I've become a much better UX/UI designer than when I started. It had been years since I had worked on this side of things and it has been a lot of fun picking it back up. I've also become an absolute expert in CoffeeScript, JQuery, Less and all of the other hot front end technologies that are out there. On the back end, we've integrated with BrowserID for secure sign in as an option to Facebook Connect. We've also switched to Objectify 4 which is the most advanced way to interact with the Google AppEngine database backend.

The sad face news is we have nothing public to show for all of this hard work quite yet. I could go on with a list of reasons, but they aren't really worth going over in detail. Suffice it to say, we just aren't ready to launch. I'd say that we are about 85-90% of the way there. Hopefully not more than about a month or so. For a few of my friends, what we have is enough and they are pressuring me to just put something out there, even if it is incomplete or buggy. I'm pushing back on them.

While I realize the cycling season is quickly picking up, I'm not in a huge hurry. Thankfully, after years of penny pinching, I have enough savings left to last me until we do launch. I really want to do this right. I want all of my cards on the table. I want people to wonder why nobody has done a site this good before.
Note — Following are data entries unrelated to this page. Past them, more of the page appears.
(* ===== verification/Rest.v ===== *)
(** The REST side of internal/pve: the exchanges a [Client] can make, its raw
    request ([RawRequest], the data envelope, [StatusError]) and the recognition
    of PVE's "does not exist" answers (notfound.go). *)
From Stdlib Require Import Ascii.
From S2P Require Import Prelude GoLib Errors Json.

(** ** url.Values *)
Abbreviation Values := (gmap string (list string)).
Definition vget (v : Values) (k : string) : string :=
  match v !! k with Some (x :: _) => x | _ => "" end.
Definition vset (v : Values) (k x : string) : Values := <[k := [x]]> v.
Definition values (l : list (string * string)) : Values :=
  foldl (λ v kv, vset v kv.1 kv.2) ∅ l.

(** ** What go-proxmox decodes for the typed GETs, as far as the code reads it. *)
Record Snapshot := { sn_name : string; sn_snaptime : Z; sn_vmstate : Z }.
Record StorageContent := { sc_volid : string; sc_vmid : Z }.
Record Storage := { st_type : string; st_shared : Z }.
Record Resource := { rs_type : string; rs_vmid : Z; rs_tags : string }.
Record VMConfig := { vc_digest : string; vc_tags : string; vc_hookscript : string }.
Record VMStatus := { vs_status : string; vs_qmpstatus : string }.
Record VirtualMachine :=
  { vm_status : string; vm_qmpstatus : string; vm_config : option VMConfig }.

Inductive http_res :=
| HBuild (e : err)                                 (* the request could not be built *)
| HTransport (e : err)                             (* httpClient.Do failed *)
| HReadErr (e : err)                               (* the body could not be read *)
| HResp (code : Z) (status body : string).

(** What the select of a wait loop wakes on. *)
Inductive wake := WDone (e : err) | WDeadline | WTick.

(** The exchanges of internal/pve. [Http] is one request of [RawRequest] and of
    [putVMConfig]; the [Pc*] ones are go-proxmox's typed GETs, whose [None]s are
    JSON nulls; [PcNewTask] is [proxmox.NewTask], answering the task's node ([None] for
    a nil task), and [PcTask] [Task.Ping] on a fresh task, answering its status
    and exit status; [CtxErr] reads [ctx.Err()], [Select] is the wait loop's select. *)
Inductive pveE : Type → Type :=
| Http (method path : string) (params : Values) : pveE http_res
| PcString (path : string) : pveE (res string)
| PcSnapshots (path : string) : pveE (res (option (list (option Snapshot))))
| PcContent (path : string) :
    pveE (res (option (list (option (option StorageContent * string)))))
| PcStorage (path : string) : pveE (res Storage)
| PcVMs (path : string) : pveE (res (option (list (option Z))))
| PcResources : pveE (res (option (list (option Resource))))
| PcVMStatus (path : string) : pveE (res VMStatus)
| PcVMConfig (path : string) : pveE (res (option VMConfig))
| PcRawMap (path : string) : pveE (res (option (gmap string json)))
| PcStoragePath (path : string) : pveE (res string)
| PcNewTask (upid : string) : pveE (option string)
| PcTask (upid : string) : pveE (res (string * string))
| CtxErr : pveE (option err)
| Select : pveE wake
| Warn (node upid exit : string) : pveE unit.      (* the caller's TaskWarningsFunc *)

(** The requests that change PVE's state, as they appear in a trace. *)
Definition mutation (ev : event pveE) : option (string * string * Values) :=
  match ev with
  | @Ev _ _ (Http m p v) _ => if eqb m "GET" then None else Some (m, p, v)
  | _ => None
  end.
Definition mutations (tr : list (event pveE)) : list (string * string * Values) :=
  omap mutation tr.

(** ** rawrequest.go *)
Definition NewStatusError (what : string) (code : Z) (status body : string) : err :=
  Err (KStatus code status body)
    (what +:+ ": pve returned " +:+ status +:+ ": " +:+ trim_space body) [].

Definition as_status (k : ekind) : option (Z * string * string) :=
  match k with KStatus c s b => Some (c, s, b) | _ => None end.
Definition as_px_status (k : ekind) : option (Z * string * string) :=
  match k with KPxStatus c s b => Some (c, s, b) | _ => None end.

Definition HTTPStatus (e : err) : option Z :=
  match errors_As as_status e with Some (c, _, _) => Some c | None => None end.

(** A struct field tagged [name]: encoding/json matches keys case-insensitively. *)
Definition struct_field (name : string) (l : list (string * json)) : option json :=
  snd <$> last (filter (λ kv : string * json, equal_fold kv.1 name = true) l).

Definition unwrapDataEnvelope (body : string) : res json :=
  let trimmed := trim_space body in
  if eqb trimmed "" then Ok JNull
  else match parse_json trimmed with
       | Some (JObj l) => Ok (default JNull (struct_field "data" l))
       | Some JNull => Ok JNull
       | _ => Er (wrapf "parse response body" (errorf "invalid JSON"))
       end.

Definition RawRequest (method path : string) (params : Values) : io pveE (res json) :=
  guard negb (eqb path "") orelse errorf "raw request: path is required" in
  guard has_prefix "/" path orelse
    errorf ("raw request: path " +:+ quote path +:+ " must start with '/'") in
  guard bool_decide (method ∈ ["GET"; "DELETE"; "POST"; "PUT"]) orelse
    errorf ("raw request: unsupported method " +:+ quote method) in
  let! r := trigger (Http method path params) in
  match r with
  | HBuild e => Ret (Er (wrapf "raw request: build request" e))
  | HTransport e => Ret (Er (wrapf "raw request" e))
  | HReadErr e => Ret (Er (wrapf "raw request: read response" e))
  | HResp code status body =>
      if ((code <? 200) || (300 <=? code))%Z
      then Ret (Er (NewStatusError "raw request" code status body))
      else Ret (let^ raw := unwrapDataEnvelope body orelse wrapf "raw request" in Ok raw)
  end.

(** ** notfound.go *)
Definition missingPhrase : string := "does not exist".
Record Subject :=
  { Fragment : string; Param : string; Name : string; Nouns : list string }.

Definition pveAnswer (e : err) : option string :=
  match errors_As as_status e with
  | Some (_, status, body) => Some (status +:+ ": " +:+ trim_space body)
  | None =>
      match errors_As as_px_status e with
      | Some (_, status, body) => Some (status +:+ ": " +:+ trim_space body)
      | None => None
      end
  end.

(** From the first opening brace on. *)
Fixpoint from_brace (s : string) : option string :=
  match s with
  | EmptyString => None
  | String c s' => if is_byte 123 c then Some s else from_brace s'
  end.

Definition parameterErrors (answer : string) : option (gmap string string) :=
  match from_brace answer with
  | None => None
  | Some t =>
      let structured := if contains (dq +:+ "errors" +:+ dq) t then Some ∅ else None in
      match decode_stream t with
      | Some (JObj l, _) =>
          match struct_field "errors" l with
          | Some (JObj es) => Some (omap as_string (fields_of es))
          | _ => structured
          end
      | _ => structured
      end
  end.

(** The pieces of the regular expressions below: [\s] is an ASCII space of the
    regexp package, [\w] a word character. *)
Definition re_space (c : ascii) : bool := one_of (" " +:+ chr 9 +:+ chr 10 +:+ chr 12 +:+ chr 13) c.
Definition re_word (c : ascii) : bool := is_alnum c || is_byte 95 c.
Definition drop_while (p : ascii → bool) (s : string) : string := (take_while p s).2.
Definition spaces1 (s : string) : option string :=
  let '(ws, rest) := take_while re_space s in if eqb ws "" then None else Some rest.
Definition cut_fold (p s : string) : option string :=
  match cut_prefix (to_lower p) (to_lower s) with
  | Some t => Some (String.substring (slen p) (slen s) s) | None => None end.
Definition or_else {A} (a b : option A) : option A :=
  match a with Some x => Some x | None => b end.

(** [(?i:noun)\s+(?:'name'|"name")\s+(?i:does not exist)] at the start of [s]. *)
Definition noun_phrase_at (name noun s : string) : bool :=
  match cut_fold noun s with
  | None => false
  | Some s1 =>
      match spaces1 s1 with
      | None => false
      | Some s2 =>
          match or_else (cut_prefix ("'" +:+ name +:+ "'") s2) (cut_prefix (dq +:+ name +:+ dq) s2) with
          | None => false
          | Some s3 =>
              match spaces1 s3 with
              | None => false
              | Some s4 => has_prefix missingPhrase (to_lower s4)
              end
          end
      end
  end.
(** Anywhere in the text, at a word boundary ([\b]). *)
Fixpoint noun_phrase (name : string) (nouns : list string) (prev_word : bool) (s : string) : bool :=
  (negb prev_word && existsb (λ n, noun_phrase_at name n s) nouns) ||
  match s with
  | EmptyString => false
  | String c s' => noun_phrase name nouns (re_word c) s'
  end.

(** [quotedName.FindAllStringSubmatch]: every quoted name, left to right. *)
Fixpoint quoted_names (n : nat) (s : string) : list string :=
  match n, s with
  | S n', String c s' =>
      if is_byte 39 c || is_byte 34 c then
        match cut c s' with
        | Some (name, rest) => name :: quoted_names n' rest
        | None => quoted_names n' s'
        end
      else quoted_names n' s'
  | _, _ => []
  end.

(** [(?i)^\s*(?:(?:nouns)\s+)?does not exist\.?\s*$]. *)
Definition bare_missing (s : string) : bool :=
  match cut_prefix missingPhrase s with
  | None => false
  | Some r =>
      let r' := match cut_prefix "." r with Some t => t | None => r end in
      eqb (drop_while re_space r') ""
  end.
Definition bare_entry (nouns : list string) (entry : string) : bool :=
  let s := drop_while re_space (to_lower entry) in
  bare_missing s ||
  existsb (λ n, match cut_prefix (to_lower n) s with
                | Some t => match spaces1 t with Some u => bare_missing u | None => false end
                | None => false
                end) nouns.

Definition entryNamesTarget (entry : string) (s : Subject) : bool :=
  if negb (contains missingPhrase (to_lower entry)) then false
  else match quoted_names (slen entry) entry with
       | [] => bare_entry (Nouns s) entry
       | [n] => eqb n (Name s)
       | _ => false
       end.

Definition NotFound (e : err) (s : Subject) : bool :=
  match pveAnswer e with
  | None => false
  | Some answer =>
      if negb (eqb (Fragment s) "") then
        let lower := to_lower answer in
        contains (to_lower (Fragment s)) lower && contains missingPhrase lower
      else if negb (eqb (Param s) "") && negb (eqb (Name s) "") && bool_decide (Nouns s ≠ []) then
        match parameterErrors answer with
        | Some entries => entryNamesTarget (default "" (entries !! Param s)) s
        | None => noun_phrase (Name s) (Nouns s) false answer
        end
      else false
  end.

(** ** unverifiable.go *)
Fixpoint nullEntry_go {A} (i : Z) (l : list (option A)) : option Z :=
  match l with
  | [] => None
  | None :: _ => Some i
  | Some _ :: l' => nullEntry_go (i + 1)%Z l'
  end.
(** The index of the first nil entry; [None] is Go's -1. *)
Definition nullEntry {A} (l : list (option A)) : option Z := nullEntry_go 0 l.

(** A list read that refuses a null list and a null entry. *)
Definition null_checked {A} (pre lst ent : string) (l : option (list (option A))) : res (list A) :=
  match l with
  | None => Er (wrapf_post pre (sent ErrUnverifiableRead) lst)
  | Some l =>
      match nullEntry l with
      | Some i => Er (wrapf_post pre (sent ErrUnverifiableRead) (ent +:+ itoa i +:+ " is null"))
      | None => Ok (omap id l)
      end
  end.

(** An environment that answers raw requests by [f] and fails everything else. *)
Definition rest_env (f : string → string → Values → http_res) : env pveE unit := λ R e,
  let down := errorf "down" in
  match e in pveE R return unit → R * unit with
  | Http m p v => λ s, (f m p v, s)
  | PcString _ => λ s, (Er down, s)
  | PcSnapshots _ => λ s, (Er down, s)
  | PcContent _ => λ s, (Er down, s)
  | PcStorage _ => λ s, (Er down, s)
  | PcVMs _ => λ s, (Er down, s)
  | PcResources => λ s, (Er down, s)
  | PcVMStatus _ => λ s, (Er down, s)
  | PcVMConfig _ => λ s, (Er down, s)
  | PcRawMap _ => λ s, (Er down, s)
  | PcStoragePath _ => λ s, (Er down, s)
  | PcNewTask _ => λ s, (None, s)
  | PcTask _ => λ s, (Er down, s)
  | CtxErr => λ s, (None, s)
  | Select => λ s, (WDeadline, s)
  | Warn _ _ _ => λ s, (tt, s)
  end.

(** * Lemmas *)
(** A raw request makes at most one exchange, of the method, path and parameters
    it was given, and a value is the data of a 2xx answer. *)
Definition answered (r : http_res) (j : json) : Prop :=
  ∃ code status body, r = HResp code status body ∧ (200 ≤ code < 300)%Z ∧
    unwrapDataEnvelope body = Ok j.
Lemma RawRequest_spec m p v :
  always (RawRequest m p v) (λ tr r,
    (tr = [] ∧ is_ok r = false) ∨
    ∃ hr, tr = [Ev (Http m p v) hr] ∧ ∀ j, r = Ok j → answered hr j).
Proof.
  unfold RawRequest. io_run. all: try (left; done). all: right; eexists; split; [done|].
  all: intros j Hj; try done. cbv zeta in Hj. destruct (unwrapDataEnvelope body) eqn:Hu; [|done].
  injection Hj as <-. do 3 eexists. split_and!; [done|lia..|done].
Qed.
#[export] Hint Resolve RawRequest_spec : io.
Lemma RawRequest_total m p v : total (RawRequest m p v).
Proof. unfold RawRequest. repeat (case_match; try done). intros []; cbn; try done. by case_match. Qed.

Lemma nullEntry_go_None {A} i (l : list (option A)) :
  nullEntry_go i l = None → ∃ l', l = Some <$> l'.
Proof.
  revert i. induction l as [|[x|] l IH]; intros i H; simpl in *; [by exists []| |done].
  apply IH in H as [l' ->]. by exists (x :: l').
Qed.
Definition somes {A} (l : list A) : list (option A) := Some <$> l.
(** The checked list holds every entry of the answer, which held no null. *)
Lemma null_checked_Ok {A} pre lst ent (l : option (list (option A))) xs :
  null_checked pre lst ent l = Ok xs → l = Some (somes xs).
Proof.
  destruct l as [l|]; simpl; [|done]. destruct (nullEntry l) eqn:H; [done|].
  apply nullEntry_go_None in H as [l' ->]. intros [= <-]. f_equal. unfold somes. f_equal.
  induction l' as [|x l' IH]; simpl; [done|]. by f_equal.
Qed.

Lemma mutations_app tr1 tr2 : mutations (tr1 ++ tr2) = mutations tr1 ++ mutations tr2.
Proof. apply omap_app. Qed.
#[export] Hint Rewrite mutations_app : go.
As cheesy as it sounds, I expect something close to perfection, even if it isn't absolutely feature complete. I think of how the original iPhone disrupted the cell phone market. We went from the clam shells and keyboards to touch screens overnight. It may sound silly, but I'm passionate about doing something like that with the event registration market.
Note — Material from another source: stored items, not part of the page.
(* ===== verification/Task.v ===== *)
(** task.go: what a UPID looks like, what an exit status means, and
    [WaitForTask], the loop that polls a task until it stops, the deadline passes
    or the context is canceled. *)
From Stdlib Require Import Ascii.
From S2P Require Import Prelude GoLib Errors Json Rest Vms.

(** ** Exit statuses *)
Definition taskExitOK : string := "OK".
(** [^WARNINGS: \d+$]. *)
Definition taskExitWarnings (s : string) : bool :=
  match cut_prefix "WARNINGS: " s with
  | Some d => negb (eqb d "") && all_bytes is_digit d
  | None => false
  end.
Definition taskExitSucceeded (exitStatus : string) : bool :=
  eqb exitStatus taskExitOK || taskExitWarnings exitStatus.

(** ** UPIDs *)
(** [[a-zA-Z0-9](?:[a-zA-Z0-9-]*[a-zA-Z0-9])?]. *)
Definition upid_node_ok (s : string) : bool :=
  match s, srev s with
  | String c _, String d _ =>
      is_alnum c && is_alnum d && all_bytes (λ x, is_alnum x || is_byte 45 x) s
  | _, _ => false
  end.
Definition hex_field (lo hi : nat) (s : string) : bool :=
  all_bytes is_hex s && bool_decide (lo ≤ slen s ≤ hi).
Definition no_slash (s : string) : bool := negb (any_byte (is_byte 47) s).
(** The groups of [upidGrammar]: type, id and user. *)
Definition upidGrammar (upid : string) : option (string * string * string) :=
  match Split (byte 58) upid with
  | [u; node; pid; pstart; start; typ; id; user; last] =>
      if eqb u "UPID" && upid_node_ok node && hex_field 8 8 pid && hex_field 8 9 pstart
         && hex_field 8 8 start && negb (eqb typ "") && no_slash typ && no_slash id
         && negb (eqb user "") && no_slash user && eqb last ""
      then Some (typ, id, user) else None
  | _ => None
  end.
Definition space_or_control (s : string) : bool := any_rune (λ r, is_space r || is_control r) s.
Even without all of the features that other companies have, our application is light years more advanced than any other registration product out there. I know this because I've seen their systems, analyzed everything wrong with them and spent the time to come up with a vastly better designed user experience. This takes a lot of hard work and this will be a huge differentiator in the marketplace for us. I'm very proud of that fact. It will be very expensive and nearly impossible for our competitors to hire enough engineering talent to catch up with us.

A question I get a lot is: do you have any customers? Well, we don't. Not yet. I'm ok with that because I do have enough contacts and relationships to get the word out there to promoters. I think that people also really want this product, so when we launch, it will almost sell itself. I can't tell you how many times I've heard 'I hate XYZ's excessive fees!' and 'This XYZ registration site is so difficult to use!'

Besides, the cycling community, our initial target audience, is very small and I don't want to really start pressuring promoters to try out a system that isn't launched yet. I sure wouldn't trust anyone who doesn't have a live product. On the flip side, if I was a competitor, I'd be really scared of us right now. We are going to be very hungry for customers and it will be that much harder to compete when we have a better product with better pricing.
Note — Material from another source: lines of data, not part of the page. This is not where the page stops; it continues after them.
(** ** Existence *)
Definition vmsPathRE (path : string) : option string :=
  match cut_prefix "/vms/" path with
  | Some (String c rest) =>
      if in_range 49 57 c && all_bytes is_digit rest then Some (String c rest) else None
  | _ => None
  end.
(** The answer, and the storage list once it has been read. *)
Definition existence_check (storages : option (gset string)) (path : string)
    : io pveE (res bool * option (gset string)) :=
  match vmsPathRE path with
  | Some m =>
      match atoi m with
      | None => Ret (Er (unverifiable ("check whether " +:+ path +:+ " exists")
                           (errorf "strconv.Atoi: value out of range")), storages)
      | Some vmid =>
          let! free := vmidFree vmid in
          Ret (match free with
               | Ok free => Ok (negb free)
               | Er e => Er (unverifiable ("check whether " +:+ path +:+ " exists") e)
               end, storages)
      end
  | None =>
      match cut_prefix "/storage/" path with
      | Some sid =>
          if storageIDRE sid then
            match storages with
            | Some s => Ret (Ok (bool_decide (sid ∈ s)), storages)
            | None =>
                let! s := StorageIDs in
                Ret match s with
                    | Ok s => (Ok (bool_decide (sid ∈ s)), Some s)
                    | Er e => (Er (unverifiable ("check whether " +:+ path +:+ " exists") e), None)
                    end
            end
          else Ret (Er (wrapf_post vtg (sent ErrUnverifiableRead) ("cannot check whether "
                 +:+ path +:+ " exists: not a guest or storage path")), storages)
      | None => Ret (Er (wrapf_post vtg (sent ErrUnverifiableRead) ("cannot check whether "
                 +:+ path +:+ " exists: not a guest or storage path")), storages)
      end
  end.

(** ** The two bounds *)
Section validate.
Context (want : list Grant) (privs : list (gset string)) (members : by_grant).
A bit of good news is that we are close to having a great company logo. We put a bounty up on one of those crowd sourced websites full of designers and got a number of excellent designs, out of over a hundred submissions. We are in the process of choosing the final one over the next couple of days. I look forward to announcing it.

Thanks for listening. Thanks to all my friends and family for the encouragement and advice. Thanks to my wife for putting up with me working all the time. Thanks to everyone who has offered to help. Expect another update soon. This is going to be a lot of fun!